A platter of 10 classic soul and R&B rave-ups is served up hot on the debut album from this San Diego band fronted by Bob “Sully” Sullivan. Produced by Grammy Award Winning Producer Chris Goldsmith (Blind Boys of Alabama, Charlie Musselwhite).
The Sully Band’s debut album, “Let’s Straighten It Out,” conceived in the hallowed halls of Henson Recording Studio in Hollywood, California (formerly A&M Studios) is a journey through the ups, downs and all-arounds of love by way of 10 classic ‘60s and ‘70s soul, blues and R&B tunes.
The band’s namesake, Bob “Sully” Sullivan, knew he had the music bug at the age of six when he picked up a nylon-string guitar and played the first few chords of “Sitting on the Dock of the Bay,” with his dad. In his 20’s, after pounding the unforgiving Los Angeles pavement trying to cut a record deal, he embarked on a 35-year detour, traveling a storied path from Price Club cashier to self-made entrepreneur and national radio/TV personality, ultimately finding his way back to his first true love: music. Now, after being voted the Best Live Band at the 2020 San Diego Music Awards, Sully and his bluesy, nine-piece beast of a band, are playing regional and national shows to small but mighty crowds, from Southern California’s legendary Belly Up Tavern to Austin’s illustrious Antone’s Nightclub.
This labor of love album was recorded in only five jam-packed days with “mostly-live” versions of carefully curated love-themed songs that made a mark when they were originally released and yet also feel relevant today. Sully’s soulful, heartfelt vocals cut across layers of horns and guitars that take the listener on an emotional arc of joy, disappointment, struggle and redemption.
Multiple Grammy Award-winning producer Chris Goldsmith [Blind Boys of Alabama, Ben Harper, Charlie Musselwhite, Big Head Todd] provided the musical curation that makes up “Let’s Straighten It Out.” Treasured tunes like Billy Preston’s “Nothing from Nothing” and Jackie Wilson’s “Higher and Higher” share the track list with lesser-known nuggets like “Hallelujah, I Love Her So” by Ray Charles; the title track, first recorded by Latimore in 1974; Shuggie Otis’ “Ice Cold Daydream”; and “I Wish It Would Rain,” first made a hit by The Temptations. Acclaimed San Diego soul singer, Rebecca Jade, shared vocal duties with Sully on Mac Rebennack (aka Dr. John) and Jessie Hill’s “When the Battle Is Over,” while on “If You Love Me Like You Say,” the late Albert Collins is evoked by Anthony Cullins, the 20-year-old guitar sensation from Fallbrook, California.

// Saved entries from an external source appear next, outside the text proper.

(* ===== verification/MethodLoop.v ===== *)
(** * Method bodies: the replay loop ends, and nothing panics

    A pass that asks for another has added the ordinal of a branch that was
    still short to the set of wide branches, so as many passes as the body has
    calls are always enough; and no pass patches out of range. *)
From Stdlib Require Import Sorting.Sorted.
From S2P Require Import Prelude.
From S2P Require Import Desc.
From S2P Require Import Op.
From S2P Require Import Format.
From S2P Require Import ClassIO.
From S2P Require Import PoolBuilder.
From S2P Require Import Code.
From S2P Require Import CodeWriter.
From S2P Require Import CodeProof.
From S2P Require Import CodeCorrect.
From S2P Require Import CodeFrame.
From S2P Require Import Builder.
From S2P Require Import MethodProof.

(** ** Resolving never panics *)

Lemma resolve_branch_total b again c A B :
  w c = A ++ branch_bytes b ++ B -> bat b = len A -> is_Some (labels c !! label b) ->
  exists r c', resolve_branch b again c = Some (r, c') /\ labels c' = labels c /\ switches c' = switches c /\
    match r with
    | Stop => err c' <> None
    | Again a => err c' = err c /\ (exists y, w c' = A ++ y ++ B /\ len y = len (branch_bytes b)) /\
        (a = again /\ widen c' = widen c \/ a = true /\ bwide b = false /\ widen c' = {[ord b]} ∪ widen c)
    end.
Proof.
  intros Hw Hat [lb El]. unfold resolve_branch. rewrite El. cbn [mbind option_bind].
  destruct (pc lb <? 0).
  { eexists Stop, _. split; [reflexivity|]. unfold fail. destruct (err c) eqn:E; cbn; split_and!; auto; congruence. }
  cbv zeta. rewrite Hw. unfold branch_bytes in *. destruct (bwide b); cbn [negb andb].
  - destruct (bop b =? Goto); cbv iota.
    + rewrite patch4_at by (rewrite Hat; reflexivity). cbn [mbind option_bind]. eexists (Again again), _. split; [reflexivity|].
      split_and!; try reflexivity; [|auto]. eexists. split; reflexivity.
    + rewrite !(app_assoc _ _ (be4 _)). rewrite patch4_at by (rewrite Hat; reflexivity). cbn [mbind option_bind].
      eexists (Again again), _. split; [reflexivity|]. split_and!; try reflexivity; [|auto]. eexists. split; reflexivity.
  - destruct ((_ <? -32768) || _).
    + eexists (Again true), _. split; [reflexivity|]. split_and!; try reflexivity; [|auto]. exists ([u8 (bop b)] ++ be2 0). split; [exact Hw|reflexivity].
    + rewrite patch2_at by (auto; rewrite Hat; reflexivity). cbn [mbind option_bind]. eexists (Again again), _. split; [reflexivity|].
      split_and!; try reflexivity; [|auto]. eexists. split; reflexivity.
Qed.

Anchored by Grammy Award-winner, slayer of the bass, James East [Eric Clapton, Elton John, Michael Jackson and many others], the Sully Band is composed of seasoned, accomplished players who hail from exotic places like Japan, Panama and the island of Lemon Grove. The horn section features sax-flute-harp-man Tripp Sprague [Kenny Loggins, The Little River Band, Smokey Robinson, The Temptations, The Four Tops] and trumpet and flugelhorn player Steve Dillard [The Righteous Brothers & Lynyrd Skynyrd].
Sully himself is an enigma. Ever since his high school days as a barrel-chested, all-American football player, who rocked out to Boston and Foreigner with his buddies, starred in every show-tune-laden musical theatre performance through college, and ended each day with James Brown or Stevie Wonder on his Pioneer receiver, music has been his driving force and inspiration through it all. Now, after years away from the stage, he is back in full force as a compelling musician and live performer ready to “Straighten it Out.”